Human freedom cannot, I have come to believe, rest on anything short of the free God as perceived by Moses and Jesus, whether others in other traditions call that God by the same words or not. The static material gods of atheism, scientism, materialism or paganisms which share in such deficiently imagined gods will inevitably produce oppression. And, as Walter Brueggeman notes, the largest part of the Jewish scriptures document how hard it is to maintain that imagination of the real God who, early on in Exodus, Moses imagines as being entirely different, entirely outside of his or humanities ability to imagine. It is that dimension of the imagination of Moses which I find powerfully convincing that what he was perceiving, what he was imagining, was the real God or creation, the God who created us as free beings endowed with abilities to surpass fate (material causation) and to become free IF WE ACT ACCORDING TO THE LAW, the summation is to do unto others as we would have them do unto us.
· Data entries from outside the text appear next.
Lemma parse_more_ok i op bs d g g' : good g -> instr_ok globals max i -> instr_bytes i = op :: bs -> ate g g' bs ->
  0 <= d -> d + 1 < 2 ^ 32 -> (match i with KArith _ _ => 2 <= d | _ => True end) ->
  parse_more globals op d max g = Ok (depth_after i d) g'.
Proof.
  intros Hg Hok Ei Ha H0 Hb H2.
  assert (Hw : forall x, 0 <= x < 2 ^ 32 -> wrap 32 x = x) by (intros; now apply wrap_small).
  destruct i as [w imm|imm|w o]; cbn [depth_after instr_bytes] in *.
  - destruct Hok as [Hi _]. destruct w; injection Ei as <- <-; unfold parse_more;
      cbn [Z.eqb Pos.eqb InitExpr.op_i32_const InitExpr.op_i64_const];
      pose proof (parse_varint_ok _ _ _ _ Hg Hi Ha) as E; cbn [bits] in E; rewrite (bind_Ok _ _ _ _ _ E);
      cbn; now rewrite Hw by lia.
  - injection Ei as <- <-. unfold parse_more. cbn [Z.eqb Pos.eqb InitExpr.op_i32_const InitExpr.op_i64_const InitExpr.op_get_global].
    rewrite (bind_Ok _ _ _ _ _ (parse_global_ref_ok _ _ _ Hg Hok Ha)). cbn. now rewrite Hw by lia.
  - injection Ei as <- <-. destruct Ha as [_ ->]. cbn [length Z.of_nat]. rewrite Z.add_0_r.
    replace (set_raw (gp_raw g) g) with g by (destruct g; reflexivity).
    unfold parse_more. apply Z.leb_le in H2. unfold check. rewrite H2. apply Z.leb_le in H2.
    destruct w, o; cbn; now rewrite Hw by lia.
Qed.

Lemma parse_rest_step i k d g g' : good g -> instr_ok globals max i -> ate g g' (instr_bytes i) ->
  0 <= d -> d + left g < 2 ^ 32 -> (match i with KArith _ _ => 2 <= d | _ => True end) ->
  parse_rest globals (S k) d max g = parse_rest globals k (depth_after i d) max g' /\ left g' + 1 <= left g.
Proof.
  intros Hg Hok Ha H0 Hb H2. destruct (instr_bytes_head i) as (op & bs & Ei & Hne). rewrite Ei in Ha.
  destruct (ate_left _ _ _ Ha) as [L1 L2]. cbn [length] in L1. split; [|lia].
  destruct (ate_app_inv g g' [op] bs Hg Ha) as (g1 & Ha1 & Ha2).
  cbn [parse_rest]. rewrite (bind_Ok _ _ _ _ _ (current_ok _ _ _ _ Hg Ha)).
  destruct (Z.eqb_spec op InitExpr.op_end); [congruence|]. rewrite (bind_Ok _ _ _ _ _ (next_ok _ _ _ Hg Ha1)).
  pose proof (ate_good _ _ _ Hg Ha1) as Hg1.
  now rewrite (bind_Ok _ _ _ _ _ (parse_more_ok i op bs d g1 g' Hg1 Hok Ei Ha2 H0 ltac:(lia) H2)).
Qed.

(** The loop reads the code of a tree as one more value. *)
Lemma parse_tree e : Forall (instr_ok globals max) (code_of e) -> forall k d g g', good g ->
  0 <= d -> d + left g < 2 ^ 32 -> ate g g' (code_bytes (code_of e)) ->
  parse_rest globals (length (code_of e) + k) d max g = parse_rest globals k (d + 1) max g' /\ left g' + 1 <= left g.
Proof.
  induction e as [w imm|imm|w o a IHa b IHb]; intros Hall k d g g' Hg Hd Hb Ha; cbn [code_of] in *.
  1,2: apply Forall_inv in Hall; unfold code_bytes in Ha; cbn [mbind list_bind] in Ha; rewrite app_nil_r in Ha;
    exact (parse_rest_step _ k d g g' Hg Hall Ha Hd Hb I).
  apply Forall_app in Hall as [Aa Hall]. apply Forall_app in Hall as [Ab Ao]. apply Forall_inv in Ao.
  rewrite !code_bytes_app in Ha.
  destruct (ate_app_inv _ _ _ _ Hg Ha) as (g1 & Ha1 & Ha'). pose proof (ate_good _ _ _ Hg Ha1) as Hg1.
  destruct (ate_app_inv _ _ _ _ Hg1 Ha') as (g2 & Ha2 & Ha3). pose proof (ate_good _ _ _ Hg1 Ha2) as Hg2.
  rewrite !length_app, <- !Nat.add_assoc. cbn [length].
  destruct (IHa Aa (length (code_of b) + (1 + k))%nat d g g1 Hg Hd Hb Ha1) as [Ea La].
  destruct (IHb Ab (1 + k)%nat (d + 1) g1 g2 Hg1 ltac:(lia) ltac:(lia) Ha2) as [Eb Lb].
  destruct (parse_rest_step (KArith w o) k (d + 2) g2 g' Hg2 Ao Ha3 ltac:(lia) ltac:(lia) ltac:(cbn; lia)) as [Eo Lo].
  rewrite Ea, Eb. cbn [Nat.add]. replace (d + 1 + 1) with (d + 2) by lia. rewrite Eo. cbn [depth_after].
  split; [f_equal; lia|lia].
Qed.

Lemma code_nonempty e : (1 <= length (code_of e))%nat.
Proof. induction e; cbn [code_of]; rewrite ?length_app; cbn; lia. Qed.

(** The rest of a tree's code after its first instruction. *)
Lemma parse_tail e i code k g g1 g' : Forall (instr_ok globals max) (code_of e) -> code_of e = i :: code ->
  (exists e0, code_of e0 = [i]) -> good g -> left g < 2 ^ 32 -> ate g g1 (instr_bytes i) -> ate g1 g' (code_bytes code) ->
  parse_rest globals (length code + k) 1 max g1 = parse_rest globals k 1 max g'.
Proof.
  intros Hall Ee [e0 E0] Hg Hl Ha1 Ha2. assert (Hi : instr_ok globals max i) by (rewrite Ee in Hall; now apply Forall_inv in Hall).
  assert (Hk : match i with KArith _ _ => False | _ => True end).
  { destruct i, e0 as [| |w' o' a b]; try exact I; cbn [code_of] in E0; try discriminate.
    apply (f_equal (@length _)) in E0. rewrite !length_app in E0. cbn in E0.
    pose proof (code_nonempty a). lia. }
  destruct (parse_rest_step i (length code + k) 0 g g1 Hg Hi Ha1) as [E1 _]; [lia|lia|destruct i; auto; contradiction|].
  destruct (parse_tree e Hall k 0 g g') as [E2 _]; [exact Hg|lia|lia| |].
  { rewrite Ee. change (code_bytes (i :: code)) with (instr_bytes i ++ code_bytes code). eapply ate_app; eauto. }
  rewrite Ee in E2. cbn [length Nat.add] in E2.
  replace (depth_after i 0) with 1 in E1 by (destruct i; auto; contradiction). now rewrite <- E1, E2.
Qed.

Lemma code_head e i code : code_of e = i :: code -> exists e0, code_of e0 = [i].
Proof.
  revert code. induction e as [w imm|imm|w o a IHa b _]; intros code E; cbn [code_of] in E.
  - injection E as <- _. now exists (ELeaf w imm).
  - injection E as <- _. now exists (EGlobal imm).
  - pose proof (code_nonempty a). destruct (code_of a) as [|i' c]; [cbn in *; lia|].
    injection E as -> _. now apply (IHa c).
Qed.

Lemma code_bytes_length code : Z.of_nat (length code) <= Z.of_nat (length (code_bytes code)).
Proof.
  induction code as [|i code IH]; [cbn; lia|].
  change (code_bytes (i :: code)) with (instr_bytes i ++ code_bytes code). rewrite length_app.
  destruct (instr_bytes_head i) as (op & bs & -> & _). cbn [length]. lia.
Qed.

Lemma check_simple_ok op v type g : simple_type globals op v type -> check_simple globals op v type g = Ok tt g.
Proof.
  intros (H1 & H2 & H3). unfold check_simple.
  destruct (Z.eqb_spec op InitExpr.op_i32_const); [rewrite H1 by assumption; reflexivity|].
  destruct (Z.eqb_spec op InitExpr.op_i64_const); [rewrite H2 by assumption; reflexivity|].
  destruct (Z.eqb_spec op InitExpr.op_get_global) as [E|]; [|reflexivity].
  destruct (H3 E) as (gl & El & Et). rewrite (bind_Ok _ _ _ _ _ (vec_index_Ok _ _ _ _ El)), Et.
  unfold check. now rewrite Z.eqb_refl.
Qed.

Lemma incr_ok g g' b : ate g g' [b] -> incr g = Ok tt g'.
Proof. intros [Hr ->]. exact (proj1 (incr_ate g b Hr)). Qed.
Definition reset_memory : M (base H) unit :=
  let* b := get in
  match m_memories (_mod b) with
  | m :: _ =>
      psizam_assert (lim_initial (mt_limits m) <=? _max_pages b) wasm_bad_alloc
        "Cannot allocate initial linear memory." ;;;
      on_alloc (reset_pages (lim_initial (mt_limits m)))
  | [] => on_alloc reset_none
  end.

Definition reset_globals : M (base H) unit :=
  let* b := get in
  let* gs := eval_globals (m_globals (_mod b)) [] in
  modify (fun b => b <| _globals := gs |>).

(** The loop over data segments; [i] is the index of the head of [l]. *)
Fixpoint reset_data (i : Z) (l : list data_segment) : M (base H) unit :=
  match l with
  | [] => ret tt
  | seg :: l' =>
      (if ds_passive seg then ret tt else
       let* b := get in
       let* v := InitExpr.evaluate (_globals b) (ds_offset seg) in
       let offset := ev_i32 v in
       match m_memories (_mod b) with
       | [] => undefined
       | m :: _ =>
           let available_memory := lim_initial (mt_limits m) * page_size in
           let required_memory := offset + vec_size (ds_data seg) in
           psizam_assert (required_memory <=? available_memory) wasm_memory_exception "data out of range" ;;;
           on_alloc (modify (upd_raw (fun m => write_bytes m offset (ds_data seg)))) ;;;
           modify (fun b => b <| _dropped_data := vec_update (_dropped_data b) i true |>)
       end) ;;;
      reset_data (i + 1) l'
  end.

Definition reset_tables : M (base H) unit :=
  let* b := get in
  let sys := syspagesize (_wasm_alloc b) in
  let tbls := m_tables (_mod b) in
  let inline := bool_decide (tbls <> []) && negb (indirect_table sys (_mod b) 0) in
  let init t := lim_initial (tt_limits t) in
  modify (fun b => b <| _table_data := map (fun t => repeat null_entry (Z.to_nat (init t))) tbls |>
                     <| _table_sizes := map init tbls |> <| _table_inline := inline |>) ;;;
  match tbls with
  | t :: _ =>
      if inline && (prefix_slot_entry sys <? init t)
      then modify (fun b => b <| _wasm_alloc := clobber_mem_size null_entry (_wasm_alloc b) |>)
      else ret tt
  | [] => ret tt
  end.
To treat them as free and worthy of dignity and respect.


* I think it's well past due time that we admit that in the 20th century cosmology, conventionally considered a science, has, in fact, become a matter of ideological materialist ideology, for the most part. As, in fact, has a great deal of evolutionary biology, especially that area which was born in an attempt to disprove God by science, abiogenesis. I would include the ideological atheist Carl Sagan's "exobiology" only it's such an absurdity that I doubt most scientists would claim it as science - unless they're making grant money and getting appointments over it.